Al oír aquello, lo irreversible del asunto, volvió a inundarle el horror. De pronto, volvía a revivirlo todo en su cabeza, como una pesadilla que no acabaría nunca.

Vio el oscuro filo del cuchillo. Introduciéndose.

Clavándose en lo más profundo de su cuerpo, quitándole la vida.

La última mirada en sus ojos. Lo que había dicho mientras yacía muriendo, palabras que Ben recordaría hasta el fin de sus días.

Suspiró larga y profundamente, muy despacio.

—Yo tuve la culpa. El hombre que la mató era alguien de quien se suponía que tenía que protegerla. Y fallé. Regresó, y me la arrebató.
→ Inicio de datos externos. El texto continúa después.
(** C4: a new file that is chunked and stored can be restored from its recipe:
    the bytes written back are those of its chunks as [saveChunk] masks them,
    so exactly the file when it holds no NUL byte.  Chunks that are already
    stored, within the file or from earlier files, may be shared, as long as
    no two different chunks have the same hash. *)
Theorem backup_roundtrip delta_apply indet fuel' :
  run_ok winFp0 file flag fuel i recipe sc e m -> collision_free m cs -> pod_valid recipe ->
  lengthZ cs < 2 ^ 32 ->
  exists s l sc', run = Ok (true, s) /\
    restoreRecipeAndChunk delta_apply indet (S fuel') fh 0 (lengthZ cs) (cs_storage s) (cs_env s) =
      Ok (true, l, sc') /\
    written l = concat (masked <$> cs) /\ lengthZ (written l) = lengthZ file /\
    (no_nul file -> written l = file).
Proof.
  intros Hok Hcf ((_ & Hh & _) & (_ & Hh' & Ht)) Hn. pose proof Hok as [].
  destruct (run_spec Hok) as (s & Hrun & HR & Hst & Ho & _ & _).
  assert (Hcs : Forall chunk_ok cs) by (by apply chunks_of_ok).
  assert (Hcat : concat cs = file) by apply chunks_of_concat.
  pose proof (lengthZ_nonneg cs). pose proof (lengthZ_nonneg file). destruct ro_file0 as [? _].
  destruct (restore_stored delta_apply indet (cs_storage s) (cs_env s) (put_all m cs) fh _ cs fuel' Hcs
              (put_all_stored _ _ Hcf) Hn HR Ho Hh Hst) as (l & sc' & Hl & _ & Hw).
  { cbn [pod_valid recipe_pod]. unfold recipe_valid. cbn. fold fh. split_and!; done || lia. }
  exists s, l, sc'. split; [done|]. split; [done|]. rewrite Hw. split; [done|].
  rewrite concat_masked_length, Hcat. split; [done|]. intros Hnn.
  rewrite masked_all_no_nul; by rewrite Hcat.
Qed.

(** C7: chunking a file puts its chunks, in order, into the chunk store, and
    nothing else; the recipe lists all of them, and the index has an entry per
    chunk with its hash and whether it was new; [totalSize] is the size of the
    new ones. *)
Theorem varSizeChunking_refines :
  run_ok winFp0 file flag fuel i recipe sc e m ->
  exists s, run = Ok (true, s) /\ Repr (cs_storage s) (cs_env s) (put_all m cs) /\
    recipe_stored (cs_storage s) (cs_env s) fh
      (finish_recipe recipe (lengthZ cs) (lengthZ file)) (entries cs) /\
    fingerprint <$> idx_chunk (fileindex (cs_index s)) = fp_of <$> cs /\
    unique <$> idx_chunk (fileindex (cs_index s)) = novelties m cs /\
    cs_totalSize s = u64 (stored_size m cs).
Proof. intros Hok. destruct (run_spec Hok) as (s & ? & ? & ? & _ & [] & ? & _). by exists s. Qed.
Se quedó callado durante un buen rato. Luego susurró:

—La echo de menos. La echo mucho de menos.

Alex le puso una mano en el brazo. Su tacto era cálido y tranquilizador.

—Tú no la mataste, Ben. No tienes que cargar con esa culpa.

Él negó con la cabeza, sintiendo que el dolor aumentaba. Lo ignoró.

—Quizá sí —dijo—. Todos los días le pido a Dios que me perdone por permitir que aquello ocurriera. Pero no creo que Dios me escuche. De hecho, no creo que lo haya hecho nunca, ni una vez en toda mi vida. Me abandonó hace mucho tiempo.

—No hablas en serio.

Ben le cogió la mano y la apretó con ternura.

—Busca un hombre mejor que yo, Alex. Yo no soy lo que necesitas.

—Sí lo eres —dijo ella—. Apenas te conozco, pero ya lo puedo ver.

Él no dijo nada.

Y en ese instante, escucharon el rítmico sonido de los rotores; los disparos perturbaron el silencio del exterior y Zoë gritó.